November 17, 2023

HEPL board ends controversial review policy, will return books to teen section

Hamilton East Public Library board member Tiffanie Ditlevson announced she will resign from the board on Dec. 31. Ditlevson, shown here during an August 2023 board meeting, won an at-large seat on the Fishers City Council in the November election. - Aric Hartvig / WFYI

Hamilton East Public Library board member Tiffanie Ditlevson announced she will resign from the board on Dec. 31. Ditlevson, shown here during an August 2023 board meeting, won an at-large seat on the Fishers City Council in the November election.

Aric Hartvig / WFYI

The Hamilton East Public Library board voted Thursday to end a policy that has attracted widespread criticism and thrust the suburban library system into a heated national debate.

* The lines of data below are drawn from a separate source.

Lemma two_siblings_crawl :
  Crawl two_siblings "o" "p" "r1" ""
    [ DirectoryCreate.mk "a" "r1" None; DirectoryCreate.mk "b" "r1" None ]
    [ File.mk "a/x.txt" "x.txt" "x" "r1" None;
      File.mk "b/y.txt" "y.txt" "y" "r1" None ].
Proof.
  refine (Crawl_directory two_siblings "o" "p" "r1" ""
            [ GitHubContent.mk "a" "a" "dir" None;
              GitHubContent.mk "b" "b" "dir" None ]
            [ ([], [ File.mk "a/x.txt" "x.txt" "x" "r1" None ]);
              ([], [ File.mk "b/y.txt" "y.txt" "y" "r1" None ]) ] _ _ _).
  - reflexivity.
  - repeat constructor; simpl; discriminate.
  - repeat constructor.
    + refine (Crawl_directory two_siblings "o" "p" "r1" "a"
                [ GitHubContent.mk "a/x.txt" "x.txt" "file" (Some "x") ] [] _ _ _).
      * reflexivity.
      * repeat constructor; simpl; discriminate.
      * constructor.
    + refine (Crawl_directory two_siblings "o" "p" "r1" "b"
                [ GitHubContent.mk "b/y.txt" "y.txt" "file" (Some "y") ] [] _ _ _).
      * reflexivity.
      * repeat constructor; simpl; discriminate.
      * constructor.
Qed.

Lemma faultless_no_faults : faultless no_faults.
Proof. repeat split. Qed.

Lemma faultless_other_ids : faultless other_ids.
Proof. repeat split. Qed.

Lemma completion_order_is_irrelevant_witness :
  ∃ s1 s2,
    run 100 in_enqueue_order (initial two_siblings root_job) = Some s1
    ∧ run 100 in_reverse_order (initial two_siblings root_job) = Some s2
    ∧ Permutation (map row_view (directory (world s1)))
                  (map row_view (directory (world s2)))
    ∧ Permutation (file (world s1)) (file (world s2))
    ∧ repository (world s1) = repository (world s2).
Proof.
  eexists _, _.
  split; [ vm_compute; reflexivity | ].
  split; [ vm_compute; reflexivity | ].
  pose proof (completion_order_is_irrelevant 100 two_siblings root_job _ _
                in_enqueue_order in_reverse_order _ _
                ltac:(lia) two_siblings_crawl
                ltac:(repeat constructor; apply faultless_no_faults)
                ltac:(repeat constructor; apply faultless_other_ids)
                ltac:(vm_compute; reflexivity) ltac:(vm_compute; reflexivity)
                ltac:(vm_compute; reflexivity) ltac:(vm_compute; reflexivity))
    as (H1 & H2 & H3 & _).
  split; [ exact H1 | split; [ exact H2 | exact H3 ] ].
Defined.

The board voted 5 to 1 to delete the portion of their collection development policy that barred books that contain drug and alcohol use, sex, violence and repeated profanity from its youth sections.

Conservative Micah Beckwith, who championed the policy, was the sole board member to vote against ending it. Board president Tiffanie Ditlevson, also a conservative who voted in favor of the policy, abstained. She later announced her resignation from the board, effective Dec. 31.

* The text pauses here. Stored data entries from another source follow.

(** X5. The history list is the store reordered: it holds the same reports
    (the store itself is not changed), a report never comes before one with
    a later analysis time, and reports with the same time keep the order in
    which they were stored. *)
Theorem getAllVideoAnalysisReports_sorted mock :
  getAllVideoAnalysisReports getTime mock ≡ₚ mock
  ∧ (∀ i j a b, i < j →
       getAllVideoAnalysisReports getTime mock !! i = Some a →
       getAllVideoAnalysisReports getTime mock !! j = Some b →
       (getTime (get b "analysisDateTime")
        ≤ getTime (get a "analysisDateTime"))%Z)
  ∧ (∀ t0,
       List.filter (λ r, bool_decide (getTime (get r "analysisDateTime") = t0))
         (getAllVideoAnalysisReports getTime mock)
       = List.filter (λ r, bool_decide (getTime (get r "analysisDateTime") = t0))
           mock).
Proof.
  unfold getAllVideoAnalysisReports. split_and!.
  - apply sortBy_Permutation.
  - assert (Hs : StronglySorted (λ a b, time b ≤ time a)%Z
                   (sortBy (newestFirst getTime) mock)).
    { induction mock as [|x l IH]; simpl; [constructor|].
      by apply insertBy_newestFirst_sorted. }
    revert Hs. generalize (sortBy (newestFirst getTime) mock) as l.
    intros l Hs. induction Hs as [|y l Hl IH Hy]; intros i j a b Hij Ha Hb.
    + done.
    + destruct j as [|j]; [lia|]. simpl in Hb.
      destruct i as [|i]; simpl in Ha.
      * injection Ha as <-. rewrite Forall_forall in Hy.
        apply Hy. apply list_elem_of_lookup. eauto.
      * apply (IH i j); [lia|done..].
  - intros t0. induction mock as [|x l IH]; [done|].
    pose proof (insertBy_newestFirst_filter t0 x
                  (sortBy (newestFirst getTime) l)) as H.
    unfold time in H. cbn [sortBy foldr]. unfold sortBy in H. rewrite H.
    cbn [List.filter]. by rewrite <- IH.
Qed.

End history_list.

(** ** The project store *)

Section projects.
Import ApiService ProjectStore.

Lemma findIndex_snoc {A} (p : A → bool) (l : list A) x :
  (∀ y, y ∈ l → p y = false) → p x = true →
  findIndex p (l ++ [x]) = Some (length l).
Proof.
  induction l as [|a l IH]; simpl; intros Hl Hx.
  - by rewrite Hx.
  - rewrite (Hl a) by left. rewrite IH; [done| |done].
    intros y Hy. apply Hl. by right.
Qed.

(** X6. A project created and given its JSA file right away: when no
    earlier project carries the generated id, the store ends with exactly
    one more project, the new one, which keeps the submitted fields, has the
    submitted status or [Active] when none was given, and carries the JSA
    whose path is [/uploads/jsa/<project id>/<file name>]; the earlier
    projects are untouched. *)
Theorem addProject_then_uploadJSA clk clk' projectData file mockProjects :
  let projectId := "proj-" +:+ pretty (Date_now clk) in
  (∀ p, p ∈ mockProjects → strict_eq (get p "id") (JStr projectId) = false) →
  let '(newProject, mock1) := addProject clk projectData mockProjects in
  uploadJSA clk' projectId file mock1
  = (inr (newJSA clk' projectId file),
     mockProjects ++ [<["jsa" := JObj (newJSA clk' projectId file)]> newProject])
  ∧ get newProject "id" = JStr projectId
  ∧ get newProject "status"
    = (if truthy (get projectData "status") then get projectData "status"
       else JStr "Active")
  ∧ (∀ k, k ≠ "id" → k ≠ "status" → newProject !! k = projectData !! k)
  ∧ get (newJSA clk' projectId file) "filePath"
    = JStr ("/uploads/jsa/" +:+ projectId +:+ "/" +:+ jsa_file_name file).
Proof.
  intros projectId Hfresh. simpl. split_and!.
  - unfold uploadJSA.
    rewrite findIndex_snoc; [|done|].
    + rewrite lookup_app_r by done. rewrite Nat.sub_diag. simpl.
      f_equal. rewrite insert_app_r_alt by done.
      by rewrite Nat.sub_diag.
    + unfold get. rewrite lookup_insert_ne by done.
      rewrite lookup_insert_eq. simpl. by apply bool_decide_eq_true.
  - unfold get. rewrite lookup_insert_ne by done. by rewrite lookup_insert_eq.
  - unfold get at 1. by rewrite lookup_insert_eq.
  - intros k Hid Hstatus. by rewrite !lookup_insert_ne.
  - unfold get, newJSA. rewrite !lookup_insert_ne by done.
    by rewrite lookup_insert_eq.
Qed.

The controversial policy was initially approved by the board’s conservative majority in December 2022. In the months that followed, nearly 2,000 titles were relocated from the teen section to the library’s general collection, including Hoosier author John Green’s “The Fault in Our Stars” and “Looking for Alaska,” along with other award-winning YA novels. The board opted to pause the policy in August after receiving criticism from Green and many others.

Board member Michelle Payne presented a plan to update the collection development policy that included the results of a community survey that received more than 3,100 responses. The results showed a significant lack of support for the policy and dissatisfaction with the HEPL board.

“The public has spoken on this topic – many times and in multiple formats. The majority of public comments this board has heard at meetings plus the majority of emails we have received during the past year have indicated that patrons do not support the policy,” Payne wrote in the plan.

She also noted that the board spent $20,000 on legal counsel to help craft the controversial policy.

During the board meeting, Ditlevson expressed concern that the survey wasn’t representative of the community.

“Just know that we're not listening to some people. And that's the feedback that I get overwhelmingly, is that we're not listening to everybody,” said Ditlevson, who earlier this month won an at-large seat on the Fishers City Council in the general election.

Beckwith questioned what “guardrails” would be used with regard to the library’s children and teen collection.

Outgoing library director Edra Waterman explained that library staff take into account a variety of factors when determining where to place books in their collection. She said not every book in the library is suitable for every reader.

“I think that the piece that's missing there is that community standards are not what Micah Beckwith thinks,” Waterman said. “Community standards are broad. And what we as librarians do, is we look at the universe of things that are available, we look at our community, and we build a collection that we feel has materials that represent the breadth of points of view, the breadth of ideas for everyone in our community.”

With the policy now ended, Waterman said a majority of the books that were removed will be returned to the teen section. Waterman, who served as director of HEPL for 12 years and is leaving the role next month, announced that she accepted a position as the director of the Anderson Public Library.

Two of the board members who approved the policy have since been replaced. Former board member Laura Alerding was removed from her seat by the Noblesville school board. She was replaced by Noblesville High School teacher Bill Kenley.

Ray Maddalone, who voted in favor of the policy, resigned in October after the state's public access counselor wrote in an advisory opinion that he and Alerding violated the Open Door Law. Noblesville author Susan Crandall was selected by the Hamilton County Commission to replace Maddalone.

Resignations

Several board members also expressed frustration with Ditlevson, who issued a statement earlier the week announcing Waterman’s resignation.

Waterman had requested the board wait to release a statement until she made the announcement during their meeting.

Ditlevson said she wanted to get ahead of the media, and that she didn’t want the public to think the board was forcing Waterman to leave her position.

Two board members said they told Ditlevson not to release the statement.

Waterman said she was disappointed by Ditlevson’s actions.

“I feel like I made a reasonable request for a very good reason. And I'm disappointed that it did not was not fulfilled,” Waterman said.

Ditlevson announced her resignation after Payne suggested they remove her from her role as president of the board. The board voted to install Siebe as president and Ditlevson as vice president.